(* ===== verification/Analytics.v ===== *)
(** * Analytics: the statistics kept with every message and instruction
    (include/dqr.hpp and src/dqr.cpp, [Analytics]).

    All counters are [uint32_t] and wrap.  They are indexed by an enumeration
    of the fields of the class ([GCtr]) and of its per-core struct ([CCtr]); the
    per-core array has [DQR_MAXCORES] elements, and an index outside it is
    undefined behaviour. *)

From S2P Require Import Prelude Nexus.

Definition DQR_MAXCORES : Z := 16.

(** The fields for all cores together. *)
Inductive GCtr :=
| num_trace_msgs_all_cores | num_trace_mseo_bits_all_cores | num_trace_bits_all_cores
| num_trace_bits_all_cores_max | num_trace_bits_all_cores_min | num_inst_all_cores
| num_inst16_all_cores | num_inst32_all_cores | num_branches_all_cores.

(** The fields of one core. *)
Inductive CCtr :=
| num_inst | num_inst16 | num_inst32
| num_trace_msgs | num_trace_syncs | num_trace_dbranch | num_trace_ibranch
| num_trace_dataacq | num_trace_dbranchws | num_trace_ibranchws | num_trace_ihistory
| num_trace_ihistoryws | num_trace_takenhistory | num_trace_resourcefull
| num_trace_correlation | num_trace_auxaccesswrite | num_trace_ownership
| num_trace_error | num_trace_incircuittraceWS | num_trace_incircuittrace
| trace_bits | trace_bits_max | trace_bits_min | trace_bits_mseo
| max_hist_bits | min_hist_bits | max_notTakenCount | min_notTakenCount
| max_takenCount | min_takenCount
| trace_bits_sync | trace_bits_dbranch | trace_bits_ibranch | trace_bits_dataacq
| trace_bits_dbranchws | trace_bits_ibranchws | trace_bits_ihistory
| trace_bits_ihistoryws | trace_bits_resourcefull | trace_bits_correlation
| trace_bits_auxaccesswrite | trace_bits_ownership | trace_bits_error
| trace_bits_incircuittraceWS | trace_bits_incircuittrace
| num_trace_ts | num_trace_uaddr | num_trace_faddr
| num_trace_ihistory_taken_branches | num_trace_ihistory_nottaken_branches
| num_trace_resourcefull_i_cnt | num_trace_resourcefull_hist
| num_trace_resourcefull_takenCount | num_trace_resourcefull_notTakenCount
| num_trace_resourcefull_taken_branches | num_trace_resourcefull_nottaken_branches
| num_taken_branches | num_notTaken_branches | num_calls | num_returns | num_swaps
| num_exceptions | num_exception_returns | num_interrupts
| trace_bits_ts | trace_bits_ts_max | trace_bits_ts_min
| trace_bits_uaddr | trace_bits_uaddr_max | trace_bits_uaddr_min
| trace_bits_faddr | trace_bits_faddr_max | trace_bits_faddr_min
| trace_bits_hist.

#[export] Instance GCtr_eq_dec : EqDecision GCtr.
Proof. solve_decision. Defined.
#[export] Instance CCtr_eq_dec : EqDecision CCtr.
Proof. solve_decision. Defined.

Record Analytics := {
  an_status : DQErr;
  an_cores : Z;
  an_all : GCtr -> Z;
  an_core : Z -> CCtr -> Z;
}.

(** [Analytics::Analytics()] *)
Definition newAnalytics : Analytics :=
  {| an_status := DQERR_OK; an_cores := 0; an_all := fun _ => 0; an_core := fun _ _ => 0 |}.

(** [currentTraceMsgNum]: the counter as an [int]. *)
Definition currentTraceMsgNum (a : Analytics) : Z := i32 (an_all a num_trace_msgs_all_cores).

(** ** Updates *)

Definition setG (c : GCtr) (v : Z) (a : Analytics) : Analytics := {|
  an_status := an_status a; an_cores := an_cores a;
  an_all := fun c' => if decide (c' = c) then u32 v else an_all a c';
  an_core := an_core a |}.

────────

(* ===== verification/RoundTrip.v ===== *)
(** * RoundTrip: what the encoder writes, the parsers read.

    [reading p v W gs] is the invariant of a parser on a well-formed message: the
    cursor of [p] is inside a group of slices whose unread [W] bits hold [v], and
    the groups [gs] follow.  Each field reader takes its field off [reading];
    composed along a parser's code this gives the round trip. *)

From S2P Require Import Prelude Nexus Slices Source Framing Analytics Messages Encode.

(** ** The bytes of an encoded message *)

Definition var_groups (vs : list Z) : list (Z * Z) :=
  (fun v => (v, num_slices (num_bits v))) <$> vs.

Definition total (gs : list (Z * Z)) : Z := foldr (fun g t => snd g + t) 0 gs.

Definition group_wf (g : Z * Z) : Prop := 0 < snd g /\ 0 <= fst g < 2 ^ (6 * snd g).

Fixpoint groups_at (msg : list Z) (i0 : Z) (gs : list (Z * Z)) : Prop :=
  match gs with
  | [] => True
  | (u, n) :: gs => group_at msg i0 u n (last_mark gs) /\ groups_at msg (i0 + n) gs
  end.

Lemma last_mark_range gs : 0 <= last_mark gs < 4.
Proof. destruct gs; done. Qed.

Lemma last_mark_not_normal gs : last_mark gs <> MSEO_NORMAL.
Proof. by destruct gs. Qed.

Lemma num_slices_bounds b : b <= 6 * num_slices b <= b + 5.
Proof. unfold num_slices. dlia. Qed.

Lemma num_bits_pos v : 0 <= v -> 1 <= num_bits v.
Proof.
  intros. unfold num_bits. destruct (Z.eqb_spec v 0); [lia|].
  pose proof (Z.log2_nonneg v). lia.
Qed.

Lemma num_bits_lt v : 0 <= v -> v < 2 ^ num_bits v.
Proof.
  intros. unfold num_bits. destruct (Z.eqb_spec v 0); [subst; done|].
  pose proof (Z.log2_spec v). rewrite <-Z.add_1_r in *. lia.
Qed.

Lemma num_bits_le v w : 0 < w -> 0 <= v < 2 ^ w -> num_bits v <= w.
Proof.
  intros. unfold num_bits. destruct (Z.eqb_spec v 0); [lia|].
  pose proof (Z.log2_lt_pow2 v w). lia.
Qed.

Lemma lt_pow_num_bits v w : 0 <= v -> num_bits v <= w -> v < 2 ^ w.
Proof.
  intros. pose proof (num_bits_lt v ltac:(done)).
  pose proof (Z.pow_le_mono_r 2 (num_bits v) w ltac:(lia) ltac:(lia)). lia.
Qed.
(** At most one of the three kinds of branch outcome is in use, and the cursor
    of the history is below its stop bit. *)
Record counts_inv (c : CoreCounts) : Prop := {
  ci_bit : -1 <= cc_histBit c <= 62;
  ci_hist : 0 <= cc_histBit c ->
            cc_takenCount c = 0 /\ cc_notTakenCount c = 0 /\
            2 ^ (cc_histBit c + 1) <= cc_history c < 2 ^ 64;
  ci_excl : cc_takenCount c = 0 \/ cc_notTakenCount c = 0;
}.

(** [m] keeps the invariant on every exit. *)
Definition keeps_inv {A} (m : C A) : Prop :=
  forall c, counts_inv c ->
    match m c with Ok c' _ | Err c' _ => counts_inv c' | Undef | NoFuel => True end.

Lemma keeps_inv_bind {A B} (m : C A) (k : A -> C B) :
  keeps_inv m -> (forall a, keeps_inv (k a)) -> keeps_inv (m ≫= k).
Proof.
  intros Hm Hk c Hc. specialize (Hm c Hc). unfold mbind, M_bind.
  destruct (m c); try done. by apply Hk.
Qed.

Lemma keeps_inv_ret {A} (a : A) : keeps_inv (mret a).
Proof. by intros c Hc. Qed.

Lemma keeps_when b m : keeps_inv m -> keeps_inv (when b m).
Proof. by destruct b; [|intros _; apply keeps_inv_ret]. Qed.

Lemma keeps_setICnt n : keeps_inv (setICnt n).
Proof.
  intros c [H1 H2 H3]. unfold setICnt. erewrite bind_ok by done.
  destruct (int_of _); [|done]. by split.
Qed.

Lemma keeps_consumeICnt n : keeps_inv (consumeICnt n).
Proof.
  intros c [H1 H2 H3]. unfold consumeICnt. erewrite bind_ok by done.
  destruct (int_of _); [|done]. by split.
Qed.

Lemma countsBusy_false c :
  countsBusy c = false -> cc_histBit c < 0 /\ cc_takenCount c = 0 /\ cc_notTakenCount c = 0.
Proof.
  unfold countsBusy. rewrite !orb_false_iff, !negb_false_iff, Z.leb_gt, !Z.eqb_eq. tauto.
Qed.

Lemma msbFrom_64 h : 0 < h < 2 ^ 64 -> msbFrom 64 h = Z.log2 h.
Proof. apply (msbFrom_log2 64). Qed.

────────

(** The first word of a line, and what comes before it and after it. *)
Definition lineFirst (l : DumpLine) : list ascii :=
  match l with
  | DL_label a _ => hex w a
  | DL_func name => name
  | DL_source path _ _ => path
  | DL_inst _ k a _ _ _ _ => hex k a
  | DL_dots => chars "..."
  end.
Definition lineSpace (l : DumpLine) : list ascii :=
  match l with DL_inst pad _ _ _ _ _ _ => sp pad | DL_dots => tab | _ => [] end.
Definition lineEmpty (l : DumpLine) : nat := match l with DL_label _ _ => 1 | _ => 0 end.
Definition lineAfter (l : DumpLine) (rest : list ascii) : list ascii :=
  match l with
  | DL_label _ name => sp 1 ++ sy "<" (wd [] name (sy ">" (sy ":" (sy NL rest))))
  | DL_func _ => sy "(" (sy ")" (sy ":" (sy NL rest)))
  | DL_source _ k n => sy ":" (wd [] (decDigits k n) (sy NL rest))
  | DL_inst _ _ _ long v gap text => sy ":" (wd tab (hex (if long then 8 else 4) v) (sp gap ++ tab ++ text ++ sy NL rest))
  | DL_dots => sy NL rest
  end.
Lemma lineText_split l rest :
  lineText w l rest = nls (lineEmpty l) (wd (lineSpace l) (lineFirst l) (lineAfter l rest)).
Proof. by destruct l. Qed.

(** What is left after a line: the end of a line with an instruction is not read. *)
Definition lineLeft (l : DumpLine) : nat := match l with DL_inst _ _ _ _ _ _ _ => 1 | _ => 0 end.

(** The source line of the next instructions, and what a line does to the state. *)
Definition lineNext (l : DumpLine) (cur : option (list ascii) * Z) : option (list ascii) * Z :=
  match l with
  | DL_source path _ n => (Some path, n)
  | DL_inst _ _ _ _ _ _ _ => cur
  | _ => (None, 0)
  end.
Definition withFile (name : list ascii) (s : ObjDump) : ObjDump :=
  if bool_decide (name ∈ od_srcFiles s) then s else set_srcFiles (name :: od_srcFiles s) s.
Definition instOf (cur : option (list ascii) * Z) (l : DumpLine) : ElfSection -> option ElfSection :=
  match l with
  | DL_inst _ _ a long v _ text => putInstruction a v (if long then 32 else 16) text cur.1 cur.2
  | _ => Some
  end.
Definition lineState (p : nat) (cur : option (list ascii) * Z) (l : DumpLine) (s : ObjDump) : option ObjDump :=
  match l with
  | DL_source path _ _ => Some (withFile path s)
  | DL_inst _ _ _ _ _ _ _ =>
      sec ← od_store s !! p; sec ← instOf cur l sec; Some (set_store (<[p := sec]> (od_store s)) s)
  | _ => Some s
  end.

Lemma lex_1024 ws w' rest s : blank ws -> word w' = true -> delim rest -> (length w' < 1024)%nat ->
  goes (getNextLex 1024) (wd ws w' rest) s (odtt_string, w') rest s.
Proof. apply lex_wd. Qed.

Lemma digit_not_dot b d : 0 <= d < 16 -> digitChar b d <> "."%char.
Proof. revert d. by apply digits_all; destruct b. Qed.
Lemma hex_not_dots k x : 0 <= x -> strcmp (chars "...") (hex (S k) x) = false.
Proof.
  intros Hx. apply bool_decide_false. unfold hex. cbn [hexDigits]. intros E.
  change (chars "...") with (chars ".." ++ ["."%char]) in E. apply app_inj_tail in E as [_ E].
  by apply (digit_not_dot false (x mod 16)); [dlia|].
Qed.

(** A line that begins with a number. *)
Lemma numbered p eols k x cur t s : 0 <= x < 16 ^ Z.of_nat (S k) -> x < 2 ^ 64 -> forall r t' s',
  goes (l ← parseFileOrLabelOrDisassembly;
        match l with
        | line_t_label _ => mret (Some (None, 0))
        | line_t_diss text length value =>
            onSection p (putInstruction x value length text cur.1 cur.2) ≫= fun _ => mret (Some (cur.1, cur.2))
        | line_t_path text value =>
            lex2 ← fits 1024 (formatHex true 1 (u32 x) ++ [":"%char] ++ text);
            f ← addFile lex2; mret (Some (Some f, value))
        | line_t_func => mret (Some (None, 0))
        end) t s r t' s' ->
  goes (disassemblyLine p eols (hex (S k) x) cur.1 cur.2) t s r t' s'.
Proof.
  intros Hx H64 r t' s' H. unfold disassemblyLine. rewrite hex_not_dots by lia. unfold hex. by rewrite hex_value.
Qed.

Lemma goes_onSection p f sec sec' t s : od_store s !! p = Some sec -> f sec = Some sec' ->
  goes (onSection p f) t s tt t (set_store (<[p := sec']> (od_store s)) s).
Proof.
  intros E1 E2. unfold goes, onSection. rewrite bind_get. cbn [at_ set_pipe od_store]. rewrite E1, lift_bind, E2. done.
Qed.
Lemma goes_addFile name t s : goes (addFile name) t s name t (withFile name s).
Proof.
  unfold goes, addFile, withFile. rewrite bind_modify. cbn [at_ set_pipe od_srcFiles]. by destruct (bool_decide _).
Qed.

────────

## Goal of the exercise
Retrieve each line of the data in which the word "mret" can be found.

## Answer for the task
Lemma keeps_inv_ret {A} (a : A) : keeps_inv (mret a).
        | line_t_label _ => mret (Some (None, 0))
            onSection p (putInstruction x value length text cur.1 cur.2) ≫= fun _ => mret (Some (cur.1, cur.2))
            f ← addFile lex2; mret (Some (Some f, value))
        | line_t_func => mret (Some (None, 0))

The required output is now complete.